Joseph Honoré Simon Beau (8 May 1806 in Collonges, department of Ain - 11 August 1865) was a French medical doctor, who is famous for his investigations of the physiology of the heart and the lungs.

In 1836 he obtained his doctorate in Paris with the thesis De l’emploi des évacuants, etc. From 1840 he was an assigned as a physician to the "Bureau central", earning his agrégation several years later (1844). In July 1856 he became a member of the Académie Nationale de Médecine.

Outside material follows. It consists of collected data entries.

(* ===== verification/PasswordCracker.v ===== *)
(** * The password cracker (threadpool/src/password_cracker.c)

    main() reads password hashes, forms every word of the dictionary with one
    digit inserted, and gives every pair of a password and a hash to the
    thread pool, whose workers print the passwords that match.  The dictionary,
    crypt_r() and the memory that malloc() returns are arguments. *)
From stdpp Require Import prelude list.
From Stdlib Require Import ZArith Lia.
From S2P Require Import Prelude.
Open Scope Z_scope.
Open Scope c_scope.

Definition HASH_START : list Z := [36; 54; 36].
Definition SALT_LENGTH : nat := 20.
Definition HASH_LENGTH : nat := 106.
Definition NUM_THREADS : nat := 16.
Definition NEWLINE : Z := 10.

(** hashpass_t *)
Record hashpass_t := mkHashpass { password : list Z; hash : list Z }.

(** ** Reading the hashes *)

(** The lines that getline() returns, each with its newline. *)
Fixpoint lines (input : list Z) : list (list Z) :=
  match input with
  | [] => []
  | c :: input =>
      if c =? NEWLINE then [c] :: lines input
      else match lines input with
           | [] => [[c]]
           | l :: ls => (c :: l) :: ls
           end
  end.

(** The loop that reads the hashes; stops at an empty line. *)
Fixpoint read_hashes (ls : list (list Z)) (hashes : list (list Z)) : res (list (list Z)) :=
  match ls with
  | [] => Ok hashes
  | line :: ls =>
      if nth 0 line 0 =? NEWLINE then Ok hashes
      else
        let line_length := length (c_str line) in
        if negb (Nat.eqb line_length HASH_LENGTH ||
                 (Nat.eqb line_length (HASH_LENGTH + 1) && (nth HASH_LENGTH line 0 =? NEWLINE))) then Err AssertFail
        else if negb (bool_decide (take (length HASH_START) line = HASH_START)) then Err AssertFail
        else read_hashes ls (hashes ++ [take HASH_LENGTH line])
  end.

(** ** form_word() *)

(** strcat() into a block of memory: the string is appended at the first zero
    byte; running or writing past the block is undefined. *)
Definition strcat (block src : list Z) : res (list Z) :=
  let k := length (c_str block) in
  let src := c_str src in
  if (k + length src <? length block)%nat then Ok (take k block ++ src ++ [0] ++ drop (k + length src + 1) block)
  else Err UB.

(** The loop over the letters; [i] is the index of the next one. *)
Fixpoint form_loop (num_pos i : Z) (num letters : list Z) (num_added : bool) (password : list Z) : res (bool * list Z) :=
  match letters with
  | [] => Ok (num_added, password)
  | c :: letters =>
      '(num_added, password) <-!
        (if (num_pos <? i) && negb num_added then
           password <-! strcat password num;; Ok (true, password)
         else Ok (num_added, password));;
      password <-! strcat password [c; 0];;
      form_loop num_pos (i + 1) num letters num_added password
  end.

(** [block] is what malloc(word_length + 1) returned, uninitialised. *)
Definition form_word (num_pos : Z) (num word block : list Z) : res (list Z) :=
  let num_added := false in
  '(num_added, password) <-!
    (if num_pos =? -1 then
       password <-! strcat block num;; Ok (true, password)
     else Ok (num_added, block));;
  '(num_added, password) <-! form_loop num_pos 0 num word num_added password;;
  if negb num_added then strcat password num else Ok password.

(** ** The loops of main() *)

Section cracker.
(** The memory of the [n]-th call of malloc() in form_word(), by its size, and
    the C library's crypt_r(). *)
Context (malloc_block : nat -> nat -> list Z) (crypt_r : list Z -> list Z -> list Z).

(** A loop whose rounds add work. *)
Fixpoint for_each {A B} (l : list A) (body : A -> M nat (list B)) : M nat (list B) :=
  match l with
  | [] => ret []
  | x :: l => a <- body x;; b <- for_each l body;; ret (a ++ b)
  end.

Definition digits : list Z := Z.of_nat <$> seq 48 10.

(** num_pos = -1, ..., word_length - 1 *)
Definition positions (word_length : nat) : list Z := (fun p => Z.of_nat p - 1) <$> seq 0 (word_length + 1).

(** The state counts the calls of form_word(). *)
Definition work_of_password (hashes : list (list Z)) (word : list Z) (ascii num_pos : Z) : M nat (list hashpass_t) :=
  n <- get;;
  password <- lift (form_word num_pos [ascii; 0] word (malloc_block n (length word + 1)));;
  modify S;;;
  ret (mkHashpass (c_str password) <$> hashes).

Definition work_of_word (hashes : list (list Z)) (word : list Z) : M nat (list hashpass_t) :=
  for_each digits (fun ascii =>
    for_each (positions (length word)) (fun num_pos => work_of_password hashes word ascii num_pos)).

(** What main() adds to the pool, in order. *)
Definition crack (dictionary : list (list Z)) (input : list Z) : M nat (list hashpass_t) :=
  hashes <- lift (read_hashes (lines input) []);;
  for_each dictionary (work_of_word hashes).

(** The work function: what it prints, if anything. *)
Definition hashes_match (aux : hashpass_t) : option (list Z) :=
  let salt := take SALT_LENGTH (hash aux) in
  let hashed := crypt_r (password aux) salt in
  if bool_decide (take (HASH_LENGTH - SALT_LENGTH) (drop SALT_LENGTH hashed) =
                  take (HASH_LENGTH - SALT_LENGTH) (drop SALT_LENGTH (hash aux)))
  then Some (password aux) else None.

End cracker.
(** The only entry of the old tables that changes. *)
Lemma add_slot k t' i : T !! k = Some t' -> 0 <= i < 512 -> (k, i) <> ((S l, pre va (S l)), pidx va (S l)) ->
  load64 (phys s') (t' + 8 * i) = load64 (phys s) (t' + 8 * i).
Proof.
  intros E' Hi Hne. pose proof (add_fresh _ _ E') as Hpt. destruct k as [l' x']. pose proof (pidx_range va (S l)).
  destruct (sp_page _ _ _ H _ _ _ E) as (A1 & _). destruct (sp_page _ _ _ H _ _ _ E') as (B1 & _).
  pose proof (pages_apart t' p B1 (fp_align _ _ Hf) Hpt) as Hap. apply load_ext. intros b Hb. apply (ta_bytes _ _ _ _ Hadd); [lia|].
  destruct (decide (t' = t)) as [-> |Hd]; [|destruct (pages_apart t' t B1 A1 Hd); lia].
  assert (i <> pidx va (S l)); [|lia]. intros ->. apply Hne. f_equal. by apply (sp_inj _ _ _ H _ _ _ E' E).
Qed.

Lemma add_child l' x i : (l' <= 2)%nat -> T !! (S l', x) = None -> 0 <= i < 512 -> T !! (l', 512 * x + i) = None.
Proof.
  intros Hl' Hn Hi. destruct (T !! (l', 512 * x + i)) as [t'|] eqn:E'; [|done].
  destruct (sp_up _ _ _ H _ _ _ E' ltac:(lia)) as [t2 E2]. rewrite Z.mul_comm, Z.div_add_l, Z.div_small, Z.add_0_r in E2 by lia. congruence.
Qed.

Lemma add_space : space s' (<[(l, pre va l) := p]> T) root.
Proof.
  pose proof (pidx_range va (S l)) as Hp. pose proof (sp_level _ _ _ H _ _ _ E) as Hl.
  destruct (allocatable_range p (fp_alloc _ _ Hf) (fp_align _ _ Hf)) as [P1 P2].
  assert (Hkey : pre va l = 512 * pre va (S l) + pidx va (S l)) by (apply pre_step; lia).
  split.
  - rewrite (ta_len _ _ _ _ Hadd). apply H.
  - rewrite lookup_insert_ne; [apply H|]. intros [= Hl3 _]. lia.
  - intros l' x t' E'. apply lookup_insert_Some in E' as [[[= <- <-] <-]|[_ E']]; [lia|by eapply sp_level].
  - intros l' x t' E'. apply lookup_insert_Some in E' as [[_ <-]|[_ E']].
    + split_and!; [apply Hf|lia|lia|apply Hadd].
    + destruct (sp_page _ _ _ H _ _ _ E') as (B1 & B2 & B3 & B4). pose proof (taken_mono s s' (ta_used _ _ _ _ Hadd) _ B4). by split_and!.
  - intros k k' t' E1 E2. apply lookup_insert_Some in E1 as [[<- <-]|[_ E1]], E2 as [[<- Et]|[_ E2]]; [done|..].
    + by apply add_fresh in E2.
    + subst t'. by apply add_fresh in E1.
    + by apply (sp_inj _ _ _ H _ _ _ E1 E2).
  - intros l' x t' E' Hl'. apply lookup_insert_Some in E' as [[[= <- <-] _]|[_ E']].
    + rewrite lookup_insert_ne by (intros [= ? ?]; lia). rewrite pre_up by lia. by exists t.
    + destruct (sp_up _ _ _ H _ _ _ E' Hl') as [t2 E2]. destruct (decide ((l, pre va l) = (S l', x / 512))) as [Hd|Hne].
      * rewrite Hd, lookup_insert_eq. by exists p.
      * rewrite lookup_insert_ne by done. by exists t2.
  - intros l' x t' i E' Hi. apply lookup_insert_Some in E' as [[Hk <-]|[Hk E']].
    + injection Hk as -> <-. rewrite lookup_insert_ne by (intros [= ? ?]; lia). rewrite (add_child l' _ i ltac:(lia) En Hi).
      by rewrite (ta_zero _ _ _ _ Hadd i Hi).
    + destruct (decide ((S l', x, i) = (S l, pre va (S l), pidx va (S l)))) as [Heq|Hne].
      * injection Heq as -> -> ->. rewrite E in E'. injection E' as <-. rewrite <- Hkey, lookup_insert_eq. apply Hadd.
      * rewrite (add_slot _ _ _ E' Hi Hne). rewrite lookup_insert_ne; [by apply (sp_inner _ _ _ H)|].
        intros Hx. injection Hx as -> Hx. apply Hne. rewrite Hkey in Hx. assert (x = pre va (S l') /\ i = pidx va (S l')) as [-> ->] by lia. done.
  - intros x t' i E' Hi. apply lookup_insert_Some in E' as [[_ <-]|[Hk E']]; [by rewrite (ta_zero _ _ _ _ Hadd i Hi)|].
    rewrite (add_slot _ _ _ E' Hi); [by apply (sp_last _ _ _ H x)|done].
Qed.

Lemma add_extends : extends s s' T (<[(l, pre va l) := p]> T).
Proof.
  destruct (sp_page _ _ _ H _ _ _ E) as (A1 & _). pose proof (pidx_range va (S l)). split.
  - apply Hadd.
  - intros a Ha Hn. apply (ta_bytes _ _ _ _ Hadd).
    + destruct (decide (p <= a < p + 4096)); [|lia]. rewrite (page_start_in p a (fp_align _ _ Hf)) in Ha by lia. by rewrite (free_not_taken _ _ Hf) in Ha.
    + destruct (decide (t + 8 * pidx va (S l) <= a < t + 8 * pidx va (S l) + 8)); [|lia]. exfalso. apply Hn. exists (S l, pre va (S l)).
      by rewrite (page_start_in t a A1) by lia.
  - intros k t' E'. rewrite lookup_insert_ne; [done|]. intros <-. congruence.
  - intros k t' E'. apply lookup_insert_Some in E' as [[<- <-]|[_ E']]; [right; by apply free_not_taken|by left].
Qed.

Lemma add_leaf va' : leaf s' (<[(l, pre va l) := p]> T) va' = leaf s T va'.
Proof.
  unfold leaf. pose proof (pidx_range va' 0) as Hp0. destruct (decide ((l, pre va l) = (0%nat, pre va' 0))) as [Hd|Hd].
  - rewrite <- Hd, lookup_insert_eq, En. by apply Hadd.
  - rewrite lookup_insert_ne by done. destruct (T !! (0%nat, pre va' 0)) as [t'|] eqn:E'; [|done].
    by apply (add_slot _ _ _ E' Hp0).
Qed.

End add_table.

(** ** try_map() *)

(** Tables were added and possibly none of the entries changed. *)
Definition grown (s s' : vm) (T T' : tables) (root : Z) : Prop :=
  space s' T' root /\ extends s s' T T' /\ forall va, leaf s' T' va = leaf s T va.

Lemma grown_refl s T root : space s T root -> grown s s T T root.
Proof. intros H. split; [done|]. split; [apply extends_refl|done]. Qed.

Lemma grown_trans s1 s2 s3 T1 T2 T3 root : grown s1 s2 T1 T2 root -> grown s2 s3 T2 T3 root -> grown s1 s3 T1 T3 root.
Proof.
  intros (_ & X1 & L1) (S2 & X2 & L2). split; [done|]. split; [by eapply extends_trans|]. intros va. by rewrite L2.
Qed.

Lemma lor_pwu p : 0 <= p -> p mod 4096 = 0 -> Z.lor (Z.lor (Z.lor p PTE_P) PTE_W) PTE_U = p + 7.
Proof. intros H1 H2. rewrite <- !Z.lor_assoc. change (Z.lor PTE_P (Z.lor PTE_W PTE_U)) with 7. by apply lor_entry. Qed.


(** [k] pages were given out, each time the first free one. *)
Inductive kallocs : nat -> vm -> vm -> Prop :=
  | kallocs_none s s' : pages s' = pages s -> kallocs 0 s s'
  | kallocs_first k s s1 s' p : free_page s p -> (forall q, q < p -> ~ free_page s q) -> pages s1 = pages (allocated s p) ->
      kallocs k s1 s' -> kallocs (S k) s s'.

Lemma kallocs_pages k s s' s2 : kallocs k s s' -> pages s2 = pages s' -> kallocs k s s2.
Proof. induction 1 as [|]; intros E; [constructor; congruence|]. econstructor; eauto. Qed.

(** Fewer than [n] pages are free. *)
Definition few_free (s : vm) (n : nat) : Prop := exists L : list Z, (length L < n)%nat /\ forall q, free_page s q -> q ∈ L.
Lemma number_parses strings fs wf pf c width prec v out s p :
  c ∈ [Cd; Ci; Cu; Cx; CX] -> long_value c v ->
  convert strings (mkDirective fs wf pf true c) width prec (u64 v) = Some out ->
  bytes_at s p (out ++ [0]) -> Z.of_nat (length out) < 2 ^ 64 ->
  exists e, parse c p s = Ok ((v, e), s).
Proof.
  intros Hc Hv Hconv Hl Hn.
  (* the character behind the digits *)
  assert (Hend : forall l n2, out = l ++ replicate n2 32 ->
            exists e, (e = 0 \/ e = 32) /\ bytes_at s p (l ++ [e]) /\ Z.of_nat (length l) < 2 ^ 64).
  { intros l n2 ->. rewrite length_app in Hn. rewrite <- app_assoc in Hl.
    destruct n2; [exists 0|exists 32]; split_and!; try tauto; try lia; eapply bytes_at_next; done. }
  assert (Hsigned : forall ds, out = pad (bool_decide (Left ∈ fs)) width
             (number_text fs width prec (sign_prefix fs (v <? 0)) ds) -> ds = numeral_text 10 (Z.abs v) ->
           - 2 ^ 63 < v < 2 ^ 63 -> exists e, strtol p 10 s = Ok ((v, e), s)).
  { intros ds -> -> Hv'.
    destruct (number_shape fs (bool_decide (Left ∈ fs)) width prec (sign_prefix fs (v <? 0)) (numeral_text 10 (Z.abs v)))
      as (n1 & z & n2 & E).
    assert (Hsg : exists k sg, sign_prefix fs (v <? 0) = replicate k 32 ++ sg /\ sg ∈ [[]; [43]; [45]] /\
              (if decide (sg = [45]) then - Z.abs v else Z.abs v) = v).
    { unfold sign_prefix. destruct (Z.ltb_spec v 0); [exists 0%nat, [45]; split_and!; [done|by right; right; left|rewrite decide_True by done; lia]|].
      destruct (bool_decide (Plus ∈ fs)); [exists 0%nat, [43]; split_and!; [done|by right; left|rewrite decide_False by done; lia]|].
      destruct (bool_decide (Space ∈ fs)); [exists 1%nat, []|exists 0%nat, []]; (split_and!; [done|by left|rewrite decide_False by done; lia]). }
    destruct Hsg as (k & sg & Esg & Hsg & Ev). rewrite Esg in E at 2.
    destruct (Hend (replicate (n1 + k) 32 ++ sg ++ replicate z 48 ++ numeral_text 10 (Z.abs v)) n2) as (e & He & Hle & Hnl).
    { rewrite E, replicate_add. by rewrite <- !app_assoc. }
    eexists. rewrite (parse_signed s p _ sg z (Z.abs v) e (blanks_space _) Hsg ltac:(lia) He Hle Hnl). by rewrite Ev. }
  assert (Hunsigned : forall base pre, out = pad (bool_decide (Left ∈ fs)) width
             (number_text fs width prec pre (numeral_text base v)) -> base ∈ [10; 16; -16] -> 0 <= v < 2 ^ 64 ->
           (pre = [] \/ Z.abs base = 16 /\ (pre = [48; 120] \/ pre = [48; 88])) ->
           exists e, strtoul p (Z.abs base) s = Ok ((v, e), s)).
  { intros base pre -> Hb Hv' Hpre.
    destruct (number_shape fs (bool_decide (Left ∈ fs)) width prec pre (numeral_text base v)) as (n1 & z & n2 & E).
    destruct (Hend (replicate n1 32 ++ [] ++ pre ++ replicate z 48 ++ numeral_text base v) n2) as (e & He & Hle & Hnl).
    { rewrite E. by rewrite <- !app_assoc. }
    eexists. by rewrite (parse_number s p _ [] pre base z v e (blanks_space _) ltac:(left) Hb Hv' Hpre He Hle Hnl). }
  unfold convert in Hconv. cbn [d_flags d_conv d_long] in Hconv. rewrite wrapU_idem in Hconv.
  rewrite !elem_of_cons in Hc. destruct Hc as [->|[->|[->|[->|[->|[]%not_elem_of_nil]]]]];
    cbn [parse base_of long_value] in *.
  1, 2: assert (Es : s64 (u64 v) = v) by (etrans; [apply wrapS_congr; unfold wrapU; apply Zmod_mod|apply wrapS_small; lia]);
    rewrite Es in Hconv; destruct (v =? - 2 ^ 63); simplify_eq; by eapply Hsigned.
  all: rewrite wrapU_small in Hconv by done; simplify_eq.
  - apply (Hunsigned 10 []); [done|by left|done|by left].
  - apply (Hunsigned (-16) (base_prefix fs 120 v)); [done|by right; right; left|done|].
    unfold base_prefix. destruct (_ && _); [right; split; [done|by left]|by left].
  - apply (Hunsigned 16 (base_prefix fs 88 v)); [done|by right; left|done|].
    unfold base_prefix. destruct (_ && _); [right; split; [done|by right]|by left].
Qed.
End parse.
(** Any bytes on the console are some cells. *)
Lemma shows_bytes (s : vm) : (forall a, console <= a < console + 4000 -> 0 <= byte_at (phys s) a < 256) -> exists cells, shows s cells.
Proof.
  intros Hb. set (at_ := fun i : nat => byte_at (phys s) (console + 2 * Z.of_nat i) + 256 * byte_at (phys s) (console + 2 * Z.of_nat i + 1)).
  exists (at_ <$> seq 0 SCREEN).
  assert (Hr : forall i, (i < SCREEN)%nat -> 0 <= byte_at (phys s) (console + 2 * Z.of_nat i) < 256 /\ 0 <= byte_at (phys s) (console + 2 * Z.of_nat i + 1) < 256).
  { unfold SCREEN. intros i Hi. split; apply Hb; lia. }
  assert (Hseq : forall n i, (i + n <= SCREEN)%nat -> bytes_at s (console + 2 * Z.of_nat i) (screen_bytes (at_ <$> seq i n))).
  { induction n as [|n IH]; intros i Hi; [by intros j b Hj|]. destruct (Hr i ltac:(lia)) as [H1 H2]. unfold SCREEN in Hi.
    cbn [seq fmap list_fmap screen_bytes mbind list_bind cell_bytes app]. rewrite !bytes_at_cons.
    assert (Em : at_ i mod 256 = byte_at (phys s) (console + 2 * Z.of_nat i)).
    { unfold at_. rewrite (Z.mul_comm 256), Z.mod_add, Z.mod_small by lia. done. }
    assert (Ed : at_ i / 256 = byte_at (phys s) (console + 2 * Z.of_nat i + 1)).
    { unfold at_. rewrite (Z.mul_comm 256), Z.div_add, Z.div_small by lia. done. }
    rewrite Em, Ed. cbn [peek vm_bytes]. unfold kernel_can_access, MEMSIZE_PHYSICAL, console. change PAGESIZE with 4096.
    rewrite !(proj2 (Z.leb_le _ _)) by lia. cbn [andb]. split_and!; [done..|].
    replace (0xB8000 + 2 * Z.of_nat i + 1 + 1) with (console + 2 * Z.of_nat (S i)) by (unfold console; lia). apply IH. unfold SCREEN. lia. }
  split_and!; [apply (Hseq SCREEN 0%nat); lia| |by rewrite length_fmap, length_seq].
  apply Forall_fmap, Forall_forall. intros i Hi. apply elem_of_seq in Hi. destruct (Hr i ltac:(lia)) as [H1 H2]. cbn. unfold at_. lia.
Qed.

He was a leading advocate of pathological physiology. Treatises involving his studies of the heart and lungs were initially published in the Archives générales de médecine (1834 to 1845), and compiled in his Traité expérimental et clinique d'auscultation appliqué à l'étude des maladies du poumon et du coeur (1856).

== Selected writings ==
- Traité expérimental et clinique d'auscultation, appliquée à l'étude des maladies du poumon et du coeur, 1856 – Treatise on experimental and clinical auscultation, applicable to the study of lung and heart diseases.
- De la Valeur thérapeutique des saignées générales dans les phlegmasies, leçons cliniques faites à la Charité, 1859 – On the therapeutic value of general bloodletting for phlebitis, clinical lessons performed at the Charité.
- De la Diastole ventriculaire dans l'ordre de succession des mouvements du coeur, extrait de leçons cliniques sur les maladies du coeur, 1861 – On ventricular diastole, etc.; excerpt of clinical lessons on diseases of the heart.
- Nouvelles Réflexions sur un nouveau tracé cardiographique de MM. Chauveau et Marey, 1864 – On the new tracé cardiographique of Auguste Chauveau and Étienne-Jules Marey.
- Traité de la dyspepsie, 1866 – Treatise on dyspepsia.

==See also==
- Beau's lines: Transverse grooves on the nail plate, usually an indication of systemic disease.
- Beau's syndrome: Defined as myocardial insufficiency and inability of the heart to perform a complete systole.